Constitui um grande mérito literário da Nova Direita ter conseguido conectar todos esses elementos ideológicos, não necessariamente integráveis, em um discurso razoavelmente persuasivo. Assim, conseguiu ir além da denúncia “econômica” ou “fiscal” das políticas sociais, o que arriscaria preservá-las como “coisas boas, mas impossíveis de sustentar”. Com o enfoque da Nova Direita, elas aparecem, mais e melhor, como sintomas de decadência civilizacional e, simultânea e paradoxalmente, como indutoras da decadência. Como algo intrinsecamente mau e que não se deve sustentar, mesmo quando possível fazê-lo (Morais 2002, 18, grifos no original).

As narrativas do neoliberalismo, expressadas pelos membros da Nova Direita, estavam voltadas para desfazer um consenso e substituí-lo por outro.

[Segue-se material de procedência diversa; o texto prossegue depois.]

(* ===== verification/Sharing.v ===== *)
(** * Publishing and unpublishing as reference counting

    The contract of the controller for one volume: it is served by the first
    node it was published to, as long as some node uses it.  The abstract state
    is the server and the set of client nodes; the refinement theorem says
    that [ControllerPublishVolume] and [ControllerUnpublishVolume] implement it
    with the Service, the EndpointSlice, the attachment and the export, on a
    cluster whose parts do what they are asked ([Cluster]). *)

From S2P Require Import Prelude GoStrings Messages GoProg Naming Exports Json Config K8s NfsServer NodeHost NodeMonitor Controller.

(** ** The abstract specification *)

Module Shared.
(** The node that serves the volume and the nodes that use it. *)
Definition state := option (string * gset string).

Inductive op := Publish (node : string) | Unpublish (node : string).

Definition step (o : op) (s : state) : state :=
  match o, s with
  | Publish n, None => Some (n, {[n]})
  | Publish n, Some (server, clients) => Some (server, {[n]} ∪ clients)
  | Unpublish _, None => None
  | Unpublish n, Some (server, clients) =>
      if decide (clients ∖ {[n]} = ∅) then None else Some (server, clients ∖ {[n]})
  end.

(** Recovery: another node serves the volume, for the same clients. *)
Definition move (n : string) (s : state) : state :=
  match s with None => None | Some (_, clients) => Some (n, clients) end.
End Shared.

(** ** A cluster that does what it is asked *)

(** The calls that attach and detach volumes, and those that reach the NFS
    servers of the nodes. *)
Definition attach_call {B} (e : extE B) : bool :=
  match e with VcsiControllerPublish _ | VcsiControllerUnpublish _ => true | _ => false end.
Definition exports_call {B} (e : extE B) : bool :=
  match e with RpcExport _ _ | RpcUnexport _ _ | RpcPing _ _ | RpcGetExports _ => true | _ => false end.

(** Which volumes of the array are attached to which nodes. *)
Definition attachments : Type := gset (string * string).

(** The nodes that the volume [aid] is attached to. *)
Definition nodes_of (aid : string) (A : attachments) : gset string :=
  set_map snd (filter (fun p => p.1 = aid) A).

(** To detach a volume from a node, as CSI has it: without a node, from all. *)
Definition detach (aid n : string) (A : attachments) : attachments :=
  if String.eqb n "" then filter (fun p => p.1 <> aid) A else A ∖ {[(aid, n)]}.

Lemma elem_of_nodes_of n aid A : n ∈ nodes_of aid A <-> (aid, n) ∈ A.
Proof.
  unfold nodes_of. rewrite elem_of_map. split.
  - intros ([aid' n'] & -> & Hp). apply elem_of_filter in Hp as [Ha Hp]. cbn in *. by subst.
  - intros Hp. exists (aid, n). by rewrite elem_of_filter.
Qed.

Lemma nodes_of_attach aid n A : nodes_of aid ({[(aid, n)]} ∪ A) = {[n]} ∪ nodes_of aid A.
Proof. apply set_eq. intros m. rewrite elem_of_nodes_of, !elem_of_union, !elem_of_singleton, elem_of_nodes_of. intuition congruence. Qed.

Lemma nodes_of_attach_ne aid aid' n A : aid' <> aid -> nodes_of aid' ({[(aid, n)]} ∪ A) = nodes_of aid' A.
Proof.
  intros Hne. apply set_eq. intros m. rewrite !elem_of_nodes_of, elem_of_union, elem_of_singleton. intuition congruence.
Qed.

(** Detached from its only node, a volume is attached to none. *)
Lemma nodes_of_detach aid n A : nodes_of aid A ⊆ {[n]} -> nodes_of aid (detach aid n A) = ∅.
Proof.
  intros HA. apply set_eq. intros m. rewrite elem_of_nodes_of. unfold detach. split; [|set_solver].
  case_match; [by rewrite elem_of_filter; intros []|]. intros [Hm Hne]%elem_of_difference.
  apply elem_of_nodes_of, HA in Hm. set_solver.
Qed.

Lemma nodes_of_detach_ne aid aid' n A : aid' <> aid -> nodes_of aid' (detach aid n A) = nodes_of aid' A.
Proof.
  intros Hne. apply set_eq. intros m. rewrite !elem_of_nodes_of. unfold detach.
  case_match; [rewrite elem_of_filter|rewrite elem_of_difference, elem_of_singleton]; cbn; intuition congruence.
Qed.

(** The host driver, which attaches volumes to nodes, and the nodes.  The
    driver attaches a volume to a node unless it is attached to another one;
    it detaches a volume from the node that it is told, and from no other. *)
Class Cluster (X : Type) `{KubeStore X} := {
  attached : X -> attachments;
  cluster_nodes : list Node;
  c_publish req x :
    nodes_of (pub_VolumeId req) (attached x) ⊆ {[pub_NodeId req]} ->
    exists r x', env_step (VcsiControllerPublish req) x = ((Some r, None), x') /\
      default ∅ (pubr_PublishContext r) !! ServiceName = None /\
      attached x' = {[(pub_VolumeId req, pub_NodeId req)]} ∪ attached x;
  c_unpublish req x :
    exists x', env_step (VcsiControllerUnpublish req) x = ((Some Unpublished, None), x') /\
      attached x' = detach (unpub_VolumeId req) (unpub_NodeId req) (attached x);
  c_nodes x : (env_step KubeListNodes x).1 = inl cluster_nodes;
  c_client address x : (env_step (NewClient address) x).1 = None;
  c_done ctx x : (env_step (SelectDone ctx) x).1 = None;
  c_frame B (e : extE B) x :
    attach_call e = false -> attached (env_step e x).2 = attached x;
}.

(** The NFS servers of the nodes: after an export the server serves the volume,
    after an unexport nothing of it is left there; the other servers and the
    volumes that are [separate] from it are not touched.  [servers_ok n]: they
    work, and have room for [n] more changes. *)
Class NfsServers (X : Type) `{Env X} `{UnicodeTables} := {
  server_state : Type;
  servers : X -> server_state;
  servers_ok : nat -> server_state -> Prop;
  exported_at : server_state -> string -> gmap string hold; (* what the servers have of an NFS volume *)
  server_at : string -> Prop;
  separate : string -> string -> Prop;
  s_less n t : servers_ok (S n) t -> servers_ok n t;
  s_export address req id n x :
    servers_ok (S n) (servers x) -> server_at address -> IsNFSVolumeID id = true ->
    exreq_VolumeId req = id ->
    mget (exreq_ExportNfsContext req) ServiceName = VolumeIDToServiceName id ->
    exists r x', env_step (RpcExport address req) x = (inl r, x') /\
      servers_ok n (servers x') /\
      exported_at (servers x') id = <[address := Serving]> (exported_at (servers x) id) /\
      forall id', separate id id' -> exported_at (servers x') id' = exported_at (servers x) id';
  s_unexport address req id n x :
    servers_ok (S n) (servers x) -> exported_at (servers x) id !! address = Some Serving -> IsNFSVolumeID id = true ->
    ToArrayVolumeID (unreq_VolumeId req) = ToArrayVolumeID id ->
    mget (unreq_UnexportNfsContext req) ServiceName = VolumeIDToServiceName id ->
    exists r x', env_step (RpcUnexport address req) x = (inl r, x') /\
      servers_ok n (servers x') /\
      exported_at (servers x') id = delete address (exported_at (servers x) id) /\
      forall id', separate id id' -> exported_at (servers x') id' = exported_at (servers x) id';
  s_frame B (e : extE B) x : exports_call e = false -> servers (env_step e x).2 = servers x;
}.

Lemma removed_subseteq (a : string) (E : gmap string hold) (stale : gset string) :
  dom E ⊆ {[a]} ∪ stale -> dom (delete a E) ⊆ stale.
Proof. rewrite dom_delete_L. intros HE x [Hx Hne]%elem_of_difference. by apply HE, elem_of_union in Hx as [?|?]. Qed.

Lemma added_subseteq (a : string) (E : gmap string hold) (stale : gset string) :
  dom E ⊆ stale -> dom (<[a := Serving]> E) ⊆ {[a]} ∪ stale.
Proof. rewrite dom_insert_L. apply union_mono_l. Qed.

Section Sharing.
Context `{UnicodeTables} `{Globals} `{Printing} (cs : CsiNfsService).
Context {X : Type} `{Env X} `{!KubeStore X} `{!Cluster X} `{!NfsServers X}.
Implicit Types w : world X.
Implicit Types x : X.
Implicit Types stale : gset string.

(** The node with the CSI id [n] has the address [ip]. *)
Definition node_at (n ip : string) : Prop :=
  exists node rest, List.find (node_has_id DriverName n) cluster_nodes = Some node /\
                    node_Addresses node = ip :: rest.

Definition online_at (ip : string) w : Prop :=
  exists p st, w_nodeIPAddress w !! ip = Some p /\ has_status p st w /\
               ns_online st = true /\ ns_inRecovery st = false.

(** The address of the server at [ip]. *)
Definition service_address (ip : string) : string := ip +:+ ":" +:+ cs_nfsClientServicePort cs.

(** The servers that have something of the volume. *)
Definition exporters (id : string) x : gmap string hold := exported_at (servers x) id.

(** The nodes that the volume is attached to. *)
Definition attached_to (id : string) x : gset string := nodes_of (ToArrayVolumeID id) (attached x).

(** The volume with the id [id] is in the abstract state [s]; only the servers
    [stale] may have something of it although they should not. *)
Definition serves (id : string) (stale : gset string) (s : Shared.state) x : Prop :=
  let name := VolumeIDToServiceName id in
  match s with
  | None =>
      services x !! name = None /\ slices x !! name = None /\
      attached_to id x = ∅ /\ dom (exporters id x) ⊆ stale
  | Some (server, clients) =>
      exists svc labels sl ip ep addrs eps,
        services x !! name = Some svc /\ svc_Name svc = name /\ svc_Namespace svc = DriverNamespace /\
        svc_Labels svc = Some labels /\
        (forall n, n ∈ clients <-> is_Some (labels !! client_label n)) /\
        slices x !! name = Some sl /\ es_Namespace sl = DriverNamespace /\
        mget (es_Labels sl) "nodeID" = server /\
        es_Endpoints sl = ep :: eps /\ ep_Addresses ep = ip :: addrs /\ ip <> "" /\
        attached_to id x = {[server]} /\
        exporters id x !! service_address ip = Some Serving /\
        dom (exporters id x) ⊆ {[service_address ip]} ∪ stale
  end.
(* ===== verification/NodeRecovery.v ===== *)
(** * Recovery of a failed node ([src/nfs/noderecovery.go])

    Every volume that the failed node served is moved to another node, each by
    a goroutine of its own.  Two things are shared with the goroutine that
    [reassignVolume] itself starts and are therefore cells of the state: the
    EndpointSlice ([V_slice]) and the variable [err] ([V_err]). *)

From S2P Require Import Prelude GoStrings Messages GoProg Naming Exports Json Config K8s NfsServer NodeMonitor Controller.

Definition endpointSliceTimeout : Z := 3 * second.
Definition quote_string : string := String "034" "".

(** [for nodeName, exportCount := range exportCounts]: the node selected so far
    and its count. *)
Definition lower (best : string * Z) (entry : string * Z) : string * Z :=
  if entry.2 <? best.2 then entry else best.

Section Recovery.
Context `{UnicodeTables} `{Globals} `{Printing} (s : CsiNfsService).

Definition findNextAvailableNode (pv : PersistentVolume) : prog string :=
  with_lock exportCountsLock
    (counts ← loc (Get V_exportCounts);
     choices ← ext RangeChoices;
     let '(selectedNode, _) :=
       List.fold_left lower (permute choices (map_to_list counts)) ("", max_int64) in
     counts ← loc (Get V_exportCounts);
     _ ← loc (PutCount selectedNode (int64 (default 0 (counts !! selectedNode) + 1)));
     match pv_VolumeHandle pv with
     | None => Panic "invalid memory address or nil pointer dereference"
     | Some _ => mret selectedNode
     end).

Para se atingir tal objetivo, as idéias precedentes tinham de ser apresentadas como contra-senso, como manifestação de interesses corporativos e/ou particularistas, ou ainda como sobrevivências de doutrinas antigas. No entanto, a reforma de estado defendida pela Nova Direita não leva à anarquia: as agências estatais “(...) são supostamente ‘profissionalizadas’ e ‘despolitizadas’ por meio de um enfoque ‘gerencial’, voltado para o ‘cliente’, para os ‘resultados’, para a ‘qualidade do output’ e não para a fidelidade a normas” (Morais 2002, 19, grifo no original). Assim, a Nova Direita pretende não apenas acabar com o modelo econômico de estado de bem-estar social, mas também com o modelo político associado a este estado – a democracia representativa, ou até mesmo a própria democracia.

A proposta neoliberal de “reforma” dos serviços públicos, como se sabe, é orientada por uma idéia reguladora: a idéia de privatizar, isto é, de acentuar o primado e a superioridade da ratio privada sobre as

deliberações coletivas. Daí suas diferentes maneiras de manifestação. Privatizar, no sentido estrito do termo, é apenas uma delas: transferir a agentes privados (empresas) a propriedade e gestão de entes públicos. Mas há outros modos de fazer valer o mandamento. Pode-se delegar a gestão, sem

necessariamente transferir a propriedade. Pode-se ainda manter na esfera estatal a gestão e a propriedade,

mas providenciando reformas que façam funcionar os agentes públicos “como se” estivessem no mercado, modelando o espaço público pelos padrões do privado. Diferentes modos de descentralização e dispersão de operações – com a correspondente centralização e o insulamento dos âmbitos de definição das grandes políticas, das práticas de avaliação de desempenho, de distribuição do bolo orçamentário – são pensadas como formas de introduzir o ethos privado (dinâmico, purificador) do mercado no reino das

funções públicas (Morais 2002, 20, grifos no original).

Conclui-se, portanto, que as mudanças econômicas propostas pelos neoliberais trouxeram, em seu bojo, mudanças também políticas, com o objetivo de diminuir a possibilidade de participação da sociedade. As reformas neoliberais pretendem mudar a agenda do país, mudando os locais e as

maneiras de se fazer política em determinado país, ao afirmar que a dívida social é causada não pelo excesso de capitalismo, mas pelo excesso de democracia (Morais 2002, 21).